What is needed: Your result should be every line of the records below that contains the word "struct".

Top of Exercise material

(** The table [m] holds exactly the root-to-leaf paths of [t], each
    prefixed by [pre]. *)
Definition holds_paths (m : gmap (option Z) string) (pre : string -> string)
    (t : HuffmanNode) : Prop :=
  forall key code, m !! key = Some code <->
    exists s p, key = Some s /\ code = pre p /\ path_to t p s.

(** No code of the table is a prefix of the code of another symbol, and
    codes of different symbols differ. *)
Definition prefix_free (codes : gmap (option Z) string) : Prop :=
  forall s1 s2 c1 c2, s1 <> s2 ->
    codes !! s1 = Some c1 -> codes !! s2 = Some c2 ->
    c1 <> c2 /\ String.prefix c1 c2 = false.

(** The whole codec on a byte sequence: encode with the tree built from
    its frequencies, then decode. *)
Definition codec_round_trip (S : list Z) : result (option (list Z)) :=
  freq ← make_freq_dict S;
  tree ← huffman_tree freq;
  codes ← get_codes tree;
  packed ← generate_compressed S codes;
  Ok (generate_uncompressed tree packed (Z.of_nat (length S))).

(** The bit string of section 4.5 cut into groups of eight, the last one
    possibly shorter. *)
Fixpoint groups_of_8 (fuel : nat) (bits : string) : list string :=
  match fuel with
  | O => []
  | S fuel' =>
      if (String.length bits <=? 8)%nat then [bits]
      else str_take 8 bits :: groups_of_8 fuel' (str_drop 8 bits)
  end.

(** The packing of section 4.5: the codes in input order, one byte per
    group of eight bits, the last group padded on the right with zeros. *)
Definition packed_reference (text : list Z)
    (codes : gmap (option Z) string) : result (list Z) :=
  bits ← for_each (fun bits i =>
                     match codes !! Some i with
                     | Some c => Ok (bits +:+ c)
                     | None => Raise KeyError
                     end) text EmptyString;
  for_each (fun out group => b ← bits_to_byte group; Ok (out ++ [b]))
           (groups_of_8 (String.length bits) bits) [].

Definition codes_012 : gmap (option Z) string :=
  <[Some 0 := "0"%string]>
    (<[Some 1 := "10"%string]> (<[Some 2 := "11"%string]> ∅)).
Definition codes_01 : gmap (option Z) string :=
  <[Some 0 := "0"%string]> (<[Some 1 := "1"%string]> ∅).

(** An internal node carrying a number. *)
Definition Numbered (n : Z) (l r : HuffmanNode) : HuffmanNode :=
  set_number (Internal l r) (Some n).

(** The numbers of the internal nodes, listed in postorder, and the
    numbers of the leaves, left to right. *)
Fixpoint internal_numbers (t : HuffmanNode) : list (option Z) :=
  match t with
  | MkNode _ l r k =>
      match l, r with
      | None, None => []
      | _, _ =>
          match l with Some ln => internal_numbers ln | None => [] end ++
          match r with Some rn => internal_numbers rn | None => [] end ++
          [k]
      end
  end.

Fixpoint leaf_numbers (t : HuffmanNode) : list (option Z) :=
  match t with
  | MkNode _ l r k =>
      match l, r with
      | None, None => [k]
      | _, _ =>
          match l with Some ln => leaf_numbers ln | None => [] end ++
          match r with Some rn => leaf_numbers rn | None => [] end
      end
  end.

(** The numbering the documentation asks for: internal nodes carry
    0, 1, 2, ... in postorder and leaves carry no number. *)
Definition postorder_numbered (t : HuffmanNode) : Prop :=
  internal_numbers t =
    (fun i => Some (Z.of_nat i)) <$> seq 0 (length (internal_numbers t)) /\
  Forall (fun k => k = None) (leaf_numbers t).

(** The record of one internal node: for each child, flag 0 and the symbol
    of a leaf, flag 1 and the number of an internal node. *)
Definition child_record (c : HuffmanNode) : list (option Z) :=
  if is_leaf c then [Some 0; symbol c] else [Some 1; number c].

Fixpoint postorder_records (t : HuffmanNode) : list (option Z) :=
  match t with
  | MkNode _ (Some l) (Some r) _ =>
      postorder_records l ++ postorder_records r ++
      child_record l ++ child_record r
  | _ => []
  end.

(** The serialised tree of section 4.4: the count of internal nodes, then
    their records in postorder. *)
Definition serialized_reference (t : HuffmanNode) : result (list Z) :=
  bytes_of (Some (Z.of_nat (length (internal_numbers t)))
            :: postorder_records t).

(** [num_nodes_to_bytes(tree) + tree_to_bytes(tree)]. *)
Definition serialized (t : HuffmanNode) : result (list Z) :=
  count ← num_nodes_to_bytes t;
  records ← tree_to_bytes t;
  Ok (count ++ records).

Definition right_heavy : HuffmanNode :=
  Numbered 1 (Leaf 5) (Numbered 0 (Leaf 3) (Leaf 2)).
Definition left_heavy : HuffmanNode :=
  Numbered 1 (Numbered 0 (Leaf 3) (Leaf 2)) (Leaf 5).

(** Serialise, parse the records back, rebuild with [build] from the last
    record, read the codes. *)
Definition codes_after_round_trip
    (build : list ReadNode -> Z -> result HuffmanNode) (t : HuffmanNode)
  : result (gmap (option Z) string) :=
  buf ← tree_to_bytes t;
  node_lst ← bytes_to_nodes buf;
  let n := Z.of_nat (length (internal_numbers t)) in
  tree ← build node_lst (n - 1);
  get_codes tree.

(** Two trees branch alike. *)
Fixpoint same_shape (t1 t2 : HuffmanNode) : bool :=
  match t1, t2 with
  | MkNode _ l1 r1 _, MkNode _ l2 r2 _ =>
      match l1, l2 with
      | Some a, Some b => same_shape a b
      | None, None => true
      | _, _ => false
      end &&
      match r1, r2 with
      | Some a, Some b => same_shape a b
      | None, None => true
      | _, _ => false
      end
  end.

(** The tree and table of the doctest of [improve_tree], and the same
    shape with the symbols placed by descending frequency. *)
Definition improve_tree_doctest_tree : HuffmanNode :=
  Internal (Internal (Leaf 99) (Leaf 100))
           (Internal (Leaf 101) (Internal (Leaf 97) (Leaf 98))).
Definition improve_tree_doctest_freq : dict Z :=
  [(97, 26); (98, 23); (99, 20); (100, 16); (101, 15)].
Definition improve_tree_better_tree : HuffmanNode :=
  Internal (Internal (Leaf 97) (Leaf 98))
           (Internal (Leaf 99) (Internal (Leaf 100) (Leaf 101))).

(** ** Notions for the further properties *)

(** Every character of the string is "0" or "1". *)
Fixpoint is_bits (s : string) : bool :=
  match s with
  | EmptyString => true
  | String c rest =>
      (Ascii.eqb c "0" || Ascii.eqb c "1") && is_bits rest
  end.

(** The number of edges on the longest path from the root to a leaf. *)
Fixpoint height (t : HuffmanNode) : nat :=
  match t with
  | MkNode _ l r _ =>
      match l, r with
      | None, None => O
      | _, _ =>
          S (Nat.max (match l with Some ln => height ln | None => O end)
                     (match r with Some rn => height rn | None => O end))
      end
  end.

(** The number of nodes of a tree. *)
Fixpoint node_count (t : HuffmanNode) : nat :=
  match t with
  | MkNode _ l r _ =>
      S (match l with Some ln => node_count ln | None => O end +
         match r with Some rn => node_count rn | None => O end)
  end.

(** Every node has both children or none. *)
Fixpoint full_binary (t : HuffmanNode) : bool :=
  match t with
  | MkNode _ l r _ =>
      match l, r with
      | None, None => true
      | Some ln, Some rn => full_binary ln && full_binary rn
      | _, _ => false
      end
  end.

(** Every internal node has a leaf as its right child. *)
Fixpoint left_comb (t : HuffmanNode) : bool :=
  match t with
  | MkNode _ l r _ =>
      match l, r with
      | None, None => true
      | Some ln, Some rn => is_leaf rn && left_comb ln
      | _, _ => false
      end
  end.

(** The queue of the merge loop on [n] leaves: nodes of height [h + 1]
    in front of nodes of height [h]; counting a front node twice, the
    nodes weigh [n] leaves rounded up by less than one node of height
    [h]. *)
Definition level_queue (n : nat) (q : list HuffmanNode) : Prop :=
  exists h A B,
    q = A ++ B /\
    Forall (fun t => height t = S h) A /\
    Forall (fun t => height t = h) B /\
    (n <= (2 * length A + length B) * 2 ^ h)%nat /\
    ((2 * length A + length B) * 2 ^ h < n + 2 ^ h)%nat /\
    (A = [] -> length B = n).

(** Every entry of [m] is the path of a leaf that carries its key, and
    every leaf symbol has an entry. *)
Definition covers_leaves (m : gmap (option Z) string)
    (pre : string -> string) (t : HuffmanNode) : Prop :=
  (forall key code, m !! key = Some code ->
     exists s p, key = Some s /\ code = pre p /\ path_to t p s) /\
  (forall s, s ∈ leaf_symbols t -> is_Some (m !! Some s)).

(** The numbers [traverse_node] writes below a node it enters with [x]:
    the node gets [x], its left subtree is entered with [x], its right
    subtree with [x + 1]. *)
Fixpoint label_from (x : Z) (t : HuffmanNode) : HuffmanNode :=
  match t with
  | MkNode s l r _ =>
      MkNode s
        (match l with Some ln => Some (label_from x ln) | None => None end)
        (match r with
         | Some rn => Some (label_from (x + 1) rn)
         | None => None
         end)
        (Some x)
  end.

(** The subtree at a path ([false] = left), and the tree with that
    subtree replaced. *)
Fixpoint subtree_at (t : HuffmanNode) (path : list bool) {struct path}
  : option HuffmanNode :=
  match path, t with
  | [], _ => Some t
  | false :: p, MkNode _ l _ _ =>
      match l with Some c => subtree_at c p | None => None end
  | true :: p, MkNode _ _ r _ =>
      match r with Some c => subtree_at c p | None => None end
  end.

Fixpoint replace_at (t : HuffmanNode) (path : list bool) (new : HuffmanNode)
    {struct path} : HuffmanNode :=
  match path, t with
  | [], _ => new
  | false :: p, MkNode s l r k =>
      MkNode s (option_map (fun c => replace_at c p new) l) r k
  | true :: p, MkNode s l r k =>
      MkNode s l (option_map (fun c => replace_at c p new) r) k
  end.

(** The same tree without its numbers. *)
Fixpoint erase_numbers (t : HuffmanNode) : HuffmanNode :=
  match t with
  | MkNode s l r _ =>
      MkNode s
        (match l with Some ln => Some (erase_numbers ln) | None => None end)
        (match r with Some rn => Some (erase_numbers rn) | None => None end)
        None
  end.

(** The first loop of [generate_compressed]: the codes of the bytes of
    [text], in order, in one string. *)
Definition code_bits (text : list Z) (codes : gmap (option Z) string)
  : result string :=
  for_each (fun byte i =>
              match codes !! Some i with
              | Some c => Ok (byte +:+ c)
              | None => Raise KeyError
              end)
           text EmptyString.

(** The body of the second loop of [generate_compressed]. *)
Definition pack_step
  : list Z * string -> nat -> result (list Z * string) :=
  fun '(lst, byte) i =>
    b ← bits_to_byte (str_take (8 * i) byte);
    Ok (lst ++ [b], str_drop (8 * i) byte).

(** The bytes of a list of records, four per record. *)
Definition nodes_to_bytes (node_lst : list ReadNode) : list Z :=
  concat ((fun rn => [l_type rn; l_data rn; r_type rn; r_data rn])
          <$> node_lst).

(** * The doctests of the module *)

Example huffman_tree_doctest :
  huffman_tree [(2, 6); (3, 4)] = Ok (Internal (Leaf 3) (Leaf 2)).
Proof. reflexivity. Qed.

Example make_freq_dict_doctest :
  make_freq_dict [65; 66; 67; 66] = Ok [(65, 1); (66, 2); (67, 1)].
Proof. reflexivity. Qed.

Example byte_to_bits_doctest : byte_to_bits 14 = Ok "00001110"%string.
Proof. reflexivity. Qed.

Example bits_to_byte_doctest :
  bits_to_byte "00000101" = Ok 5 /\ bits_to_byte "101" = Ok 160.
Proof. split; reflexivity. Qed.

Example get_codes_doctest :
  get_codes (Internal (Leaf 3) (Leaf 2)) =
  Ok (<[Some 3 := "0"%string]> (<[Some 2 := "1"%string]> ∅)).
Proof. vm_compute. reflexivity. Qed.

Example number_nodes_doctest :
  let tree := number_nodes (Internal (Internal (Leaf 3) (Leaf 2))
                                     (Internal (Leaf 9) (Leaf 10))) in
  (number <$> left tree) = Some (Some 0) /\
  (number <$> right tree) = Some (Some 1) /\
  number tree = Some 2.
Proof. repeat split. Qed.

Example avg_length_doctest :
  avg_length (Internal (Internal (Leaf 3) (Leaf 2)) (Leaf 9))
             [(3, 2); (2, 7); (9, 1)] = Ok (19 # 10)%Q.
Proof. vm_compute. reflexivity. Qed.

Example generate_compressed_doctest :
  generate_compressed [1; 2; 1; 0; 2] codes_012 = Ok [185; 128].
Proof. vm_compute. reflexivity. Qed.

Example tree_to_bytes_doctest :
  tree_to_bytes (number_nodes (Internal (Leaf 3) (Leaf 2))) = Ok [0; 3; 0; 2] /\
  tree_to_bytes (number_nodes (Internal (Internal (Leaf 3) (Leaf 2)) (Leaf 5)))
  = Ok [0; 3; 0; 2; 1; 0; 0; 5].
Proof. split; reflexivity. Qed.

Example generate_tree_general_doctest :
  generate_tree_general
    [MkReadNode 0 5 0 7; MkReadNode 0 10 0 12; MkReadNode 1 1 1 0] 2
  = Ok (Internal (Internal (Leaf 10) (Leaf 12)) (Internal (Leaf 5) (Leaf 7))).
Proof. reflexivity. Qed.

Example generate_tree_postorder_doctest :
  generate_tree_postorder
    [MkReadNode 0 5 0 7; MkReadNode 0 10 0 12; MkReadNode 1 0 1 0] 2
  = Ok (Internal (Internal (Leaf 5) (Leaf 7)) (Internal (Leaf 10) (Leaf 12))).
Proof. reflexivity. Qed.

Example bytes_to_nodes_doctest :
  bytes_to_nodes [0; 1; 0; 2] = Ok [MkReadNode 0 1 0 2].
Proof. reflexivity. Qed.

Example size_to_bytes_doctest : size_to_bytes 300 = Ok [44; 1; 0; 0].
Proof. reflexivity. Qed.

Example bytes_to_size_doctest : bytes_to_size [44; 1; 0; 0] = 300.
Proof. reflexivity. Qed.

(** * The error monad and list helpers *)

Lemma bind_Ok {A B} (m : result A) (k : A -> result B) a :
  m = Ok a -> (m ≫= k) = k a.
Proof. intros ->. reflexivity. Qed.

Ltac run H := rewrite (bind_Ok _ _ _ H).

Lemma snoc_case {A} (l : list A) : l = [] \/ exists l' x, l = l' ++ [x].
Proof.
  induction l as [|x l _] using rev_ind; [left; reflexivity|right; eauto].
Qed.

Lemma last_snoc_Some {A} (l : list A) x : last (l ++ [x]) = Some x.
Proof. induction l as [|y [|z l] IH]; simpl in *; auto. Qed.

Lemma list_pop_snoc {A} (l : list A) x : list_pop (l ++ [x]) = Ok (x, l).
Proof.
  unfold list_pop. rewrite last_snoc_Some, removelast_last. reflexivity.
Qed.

Bottom of Exercise material

Task response:
Fixpoint subtree_at (t : HuffmanNode) (path : list bool) {struct path}
    {struct path} : HuffmanNode :=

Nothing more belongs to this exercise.